I haven't noticed people citing ChatGPT as a credible source in online discussions, but I don't look at forums about politics or literature etc. Of course - how often do people reveal sources when they discuss anything? People who do quote Wikipedia or ChatGPT deserve credit for honesty.



It's like learning woodworking solely from YouTube videos.


There's a difference between learning a trade versus learning a task. I find YouTube videos an excellent tool for learning specific practical tasks. For example, they aren't likely to make me an appliance repair professional, but they were a great help in teaching me how to take apart my clothes dryer. It's the type of education where people are likely to attempt the task or something like it. it isn't a situation where a person just hears something and then repeats it as fact.

Patty Hann
07-30-2023, 1:42 PM
They are all "tools"...apprenticeships/classes, Youtube, Wikipedia, forums, Instructables, ChatGPT/AI. Some are better than others. Some folks prefer one sort to another.
And there's always the misuse of a "tool"...analogous to using a table knife as a screw driver (had a denso B-I-L who did that), wherein someone will complain the "tool" didn't work right.
Do you homework...read up on the tool and learn its strengths and weaknesses; then there will be no (or very few) unpleasant surprises.

Edward Weber
07-30-2023, 1:56 PM
This whole, table knife isn't a screwdriver, thing has me confused. Since when?

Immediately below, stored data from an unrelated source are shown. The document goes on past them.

(** The text [Sprintf] builds, for the directives [%s] (a string operand,
    written as it is), [%.<digits>f] (a float64 operand) and [%%]. [None]
    where fmt would print a diagnostic instead: an unknown verb, an
    operand of another type, a missing or an extra operand. *)
Fixpoint render (st : state) (format : string) (a : list operand) : option string :=
  match format with
  | EmptyString =>
      match st, a with
      | Plain, [] => Some ""
      | _, _ => None
      end
  | String c rest =>
      match st with
      | Plain =>
          if Ascii.eqb c "%" then render Verb rest a
          else option_map (String c) (render Plain rest a)
      | Verb =>
          if Ascii.eqb c "%" then option_map (String c) (render Plain rest a)
          else if Ascii.eqb c "s" then
            match a with
            | String_ s :: a' => option_map (append s) (render Plain rest a')
            | _ => None
            end
          else if Ascii.eqb c "." then render (Precision 0) rest a
          else None
      | Precision n =>
          if is_digit c then render (Precision (10 * n + (nat_of_ascii c - 48))) rest a
          else if Ascii.eqb c "f" then
            match a with
            | Float64 x :: a' =>
                option_map (append (strconv.FormatFloat_f x n)) (render Plain rest a')
            | _ => None
            end
          else None
      end
  end.

Definition Sprintf (format : string) (a : list operand) : option string :=
  render Plain format a.

(** [fmt.Printf(format, a...)]; the returned byte count and error are
    dropped at every call of main.go. *)
Definition Printf (format : string) (a : list operand) : Go.run unit :=
  match Sprintf format a with
  | Some s => Go.write s
  | None => Go.outside
  end.

(** Println's text: the operands in their default format, a space between
    any two of them, and a newline. The default format of a string is the
    string itself; that of a float64 (the shortest decimal that reads back)
    is not rendered here. *)
Fixpoint sprintln (a : list operand) : option string :=
  match a with
  | [] => Some (String "010" "")
  | String_ s :: [] => Some (s ++ String "010" "")
  | String_ s :: a' => option_map (fun t => s ++ " " ++ t) (sprintln a')
  | Float64 _ :: _ => None
  end.

Definition Println (a : list operand) : Go.run unit :=
  match sprintln a with
  | Some s => Go.write s
  | None => Go.outside
  end.

End fmt.

(* ===================================================================== *)
(** ** package main *)
(* ===================================================================== *)

Import Go.

(** An interface is the class of the types that have its methods; an
    interface value is built per interface below, where the program has
    one. *)

(** *** Single responsibility: BookPrint *)

Record BookPrint : Type := { Title : string; Author : string }.

Definition BookPrint_PrintDetails (b : BookPrint) : run unit :=
  fmt.Printf (lit "Title: %s, Author: %s\n") [fmt.String_ (Title b); fmt.String_ (Author b)].

(** *** Open/closed: Discount *)

Class Discount (T : Type) : Type := { ApplyDiscount : T -> float -> float }.

Record RegularDiscount : Set := {}.

Definition RegularDiscount_ApplyDiscount (r : RegularDiscount) (price : float) : float :=
  (price * 0.9)%float.
(** ** The dangling-reference loop *)

Lemma collect_mismatches_filter (ids referenced mismatch_list : list json) :
  collect_mismatches ids referenced mismatch_list
  = mismatch_list ++ dangling ids referenced.
Proof.
  revert mismatch_list.
  induction referenced as [|x rest IH]; intros acc; simpl.
  - now rewrite app_nil_r.
  - rewrite IH. destruct (py_in x ids); simpl; [reflexivity|].
    now rewrite <- app_assoc.
Qed.

Lemma dangling_app (ids l1 l2 : list json) :
  dangling ids (l1 ++ l2) = dangling ids l1 ++ dangling ids l2.
Proof. apply filter_app. Qed.

Ltac run_check :=
  repeat first
    [ rewrite find_all_well_formed by (vm_compute; reflexivity)
    | rewrite find_all_by_jsonpaths_well_formed by (vm_compute; reflexivity) ];
  rewrite !bind_ok, collect_mismatches_filter.

Lemma check_hvac_association_ok (rpd : json) :
  check_hvac_association rpd
  = Ok (dangling (matches hvac_id_jsonpath rpd) (matches served_by_hvac_jsonpath rpd)).
Proof. unfold check_hvac_association. run_check. reflexivity. Qed.

Lemma check_zone_association_ok (rpd : json) :
  check_zone_association rpd
  = Ok (dangling (matches zone_id_jsonpath rpd)
                 (all_matches zone_reference_jsonpaths rpd)).
Proof. unfold check_zone_association. run_check. reflexivity. Qed.

Lemma check_fluid_loop_association_ok (rpd : json) :
  check_fluid_loop_association rpd
  = Ok (dangling (all_matches fluid_loop_id_jsonpaths rpd)
                 (all_matches fluid_reference_jsonpaths rpd)).
Proof. unfold check_fluid_loop_association. run_check. reflexivity. Qed.

Lemma check_schedule_association_ok (rpd : json) :
  check_schedule_association rpd
  = Ok (dangling (matches schedule_id_jsonpath rpd)
                 (all_matches schedule_reference_jsonpaths rpd)).
Proof. unfold check_schedule_association. run_check. reflexivity. Qed.

Lemma check_fluid_loop_or_piping_association_ok (rpd : json) :
  check_fluid_loop_or_piping_association rpd
  = Ok (dangling (all_matches fluid_loop_or_piping_id_jsonpaths rpd)
                 (matches pump_loop_or_piping_jsonpath rpd)).
Proof. unfold check_fluid_loop_or_piping_association. run_check. reflexivity. Qed.

Lemma check_service_water_heating_association_ok (rpd : json) :
  check_service_water_heating_association rpd
  = Ok (dangling (matches service_water_heating_id_jsonpath rpd)
                 (all_matches service_water_heating_reference_jsonpaths rpd)).
Proof. unfold check_service_water_heating_association. run_check. reflexivity. Qed.

(** C1. Each of the six dangling-reference checks returns the values its
    reference expressions select, in the declaration order of the
    expressions, without those that are among the primary ids; order and
    repetitions are kept.  With the primary ids A, B and the references
    A, C, C the loop returns C, C, and so does the HVAC check on a document
    with these ids.  Every expression the checks declare is well formed, so
    the values selected are the values [find_all] returns. *)
Theorem dangling_reference_checks (rpd : json) :
  check_hvac_association rpd
  = Ok (dangling (matches hvac_id_jsonpath rpd) (matches served_by_hvac_jsonpath rpd))
  /\ check_zone_association rpd
     = Ok (dangling (matches zone_id_jsonpath rpd)
                    (all_matches zone_reference_jsonpaths rpd))
  /\ check_fluid_loop_association rpd
     = Ok (dangling (all_matches fluid_loop_id_jsonpaths rpd)
                    (all_matches fluid_reference_jsonpaths rpd))
  /\ check_schedule_association rpd
     = Ok (dangling (matches schedule_id_jsonpath rpd)
                    (all_matches schedule_reference_jsonpaths rpd))
  /\ check_fluid_loop_or_piping_association rpd
     = Ok (dangling (all_matches fluid_loop_or_piping_id_jsonpaths rpd)
                    (matches pump_loop_or_piping_jsonpath rpd))
  /\ check_service_water_heating_association rpd
     = Ok (dangling (matches service_water_heating_id_jsonpath rpd)
                    (all_matches service_water_heating_reference_jsonpaths rpd))
  /\ collect_mismatches [JStr "A"; JStr "B"] [JStr "A"; JStr "C"; JStr "C"] []
     = [JStr "C"; JStr "C"]
  /\ matches hvac_id_jsonpath sample_hvac_rpd = [JStr "A"; JStr "B"]
  /\ matches served_by_hvac_jsonpath sample_hvac_rpd = [JStr "A"; JStr "C"; JStr "C"]
  /\ check_hvac_association sample_hvac_rpd = Ok [JStr "C"; JStr "C"]
  /\ forallb well_formed
       ([hvac_id_jsonpath; served_by_hvac_jsonpath; zone_id_jsonpath;
         schedule_id_jsonpath; pump_loop_or_piping_jsonpath;
         service_water_heating_id_jsonpath]
        ++ zone_reference_jsonpaths ++ fluid_loop_id_jsonpaths
        ++ fluid_reference_jsonpaths ++ schedule_reference_jsonpaths
        ++ fluid_loop_or_piping_id_jsonpaths
        ++ service_water_heating_reference_jsonpaths) = true.
Proof.
  split; [apply check_hvac_association_ok|].
  split; [apply check_zone_association_ok|].
  split; [apply check_fluid_loop_association_ok|].
  split; [apply check_schedule_association_ok|].
  split; [apply check_fluid_loop_or_piping_association_ok|].
  split; [apply check_service_water_heating_association_ok|].
  repeat split; vm_compute; reflexivity.
Qed.

(** C6. [find_all_by_jsonpaths] returns the results of [find_all] on each
    expression joined in the given order, nothing reordered and nothing
    dropped; for two expressions it is the result of the first followed by
    the result of the second. *)
Theorem find_all_by_jsonpaths_concatenates (document : json) :
  (forall (expressions : list string) (found : list (list json)),
      Forall2 (fun e r => find_all e document = Ok r) expressions found ->
      find_all_by_jsonpaths expressions document = Ok (List.concat found))
  /\ (forall (E1 E2 : string) (r1 r2 : list json),
         find_all E1 document = Ok r1 ->
         find_all E2 document = Ok r2 ->
         find_all_by_jsonpaths [E1; E2] document = Ok (r1 ++ r2)).
Proof.
  assert (general : forall expressions found,
             Forall2 (fun e r => find_all e document = Ok r) expressions found ->
             find_all_by_jsonpaths expressions document = Ok (List.concat found)).
  { intros expressions found H.
    induction H as [|e r es rs He _ IH]; [reflexivity|].
    cbn [find_all_by_jsonpaths List.concat].
    now rewrite He, bind_ok, IH, bind_ok. }
  split; [exact general|].
  intros E1 E2 r1 r2 H1 H2.
  rewrite (general [E1; E2] [r1; r2]) by (repeat constructor; assumption).
  simpl. now rewrite app_nil_r.
Qed.
(** Identity of a promise created by [deferred]. *)
Definition PromiseId := nat.
Bind Scope nat_scope with PromiseId.

(** Types and tables that TxExecutor.ts imports and only uses opaquely. *)
Class Imports := {
  (** [EthTxType] of ContractsAPITypes *)
  EthTxType : Type;
  (** the table [TxTypeToEthFunctionName] *)
  TxTypeToEthFunctionName : EthTxType -> string;
  (** ethers' [Contract] *)
  Contract : Type;
  (** an element of [args: any[]] *)
  Arg : Type;
  (** [SnarkLogData] of GlobalTypes and its field [proofVerified] *)
  SnarkLogData : Type;
  proofVerified : SnarkLogData -> bool;
  (** [JSON.stringify] at the two types it is applied to *)
  JSON_stringify_snarkLogs : SnarkLogData -> string;
  JSON_stringify_error : JsError -> string;
  (** [String.fromCharCode.apply(null, codes)] *)
  String_fromCharCode : list Z -> string
}.

Section TxExecutor.

Context `{Imports}.

(** The flat record handed to [EventLogger.logEvent]; a field that the
    code leaves unset is [None]. *)
Record LogEvent := {
  tx_type : EthTxType;
  time_exec_called : Z;
  tx_hash : option string;
  snark_logs : option string;
  snark_local_verified : option bool;
  wait_submit : option Z;
  wait_confirm : option Z;
  error : option string;
  wait_error : option Z;
  parsed_error : option string;
  rpc_endpoint : string;
  user_address : string
}.

(** What a promise is settled with. *)
Inductive Settlement :=
| FulfilResponse (r : TransactionResponse)
| FulfilReceipt (r : TransactionReceipt)
| RejectWith (e : JsError).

In all seriousness, you're correct of course.
In the news, we've already seen lawyers getting into trouble, call centers putting peoples life in danger and on and on.
TOO many people assume the "AI" actually thinks, it does not.
All of the scare and panic we hear today about, it's going to take your job, is way overblown.
The tool still and always will have flaws, much less of them as time goes by hopefully.
You're still going to have to do some actual thinking of your own. I know that scares some people.

Jeff Roltgen
07-31-2023, 1:05 PM
You're still going to have to do some actual thinking of your own. I know that scares some people.

^^This.
For me, that does not scare me, it is a relief. What's scary is the seemingly general listing of the population into non-thinking, as there's less effort involved.
It is artificial intelligence, not intellect. Sadly, most people don't seem to realize there is a profound difference between the two terms.

Interesting that some feel they're gaining familiarity by diving into a subject this way, even though it could be misinformed. When one is learning a subject for the first time, those first bits of information, right or wrong, root very deeply. Human data storage in the brain does not erase/replace as cleanly as a microchip. It is concerning that inaccuracy is accepted for the sake of expediency, so I'm not on board with that justification.

The crux:
How much time does one spend deconstructing the AI conclusion for accuracy? Seems we're not gaining anything more than the ability to throw words around, sounding authoritative, as we spit out inaccuracies about said topic. Now we, personally, are much like the AI itself. No? Generally informed, but not ready to be trusted to act upon said knowledge, at least not until we've made corrections to the inaccuracies we've ingested. But now, how do we go about that? How much time does that take? No real gain here AFAICS.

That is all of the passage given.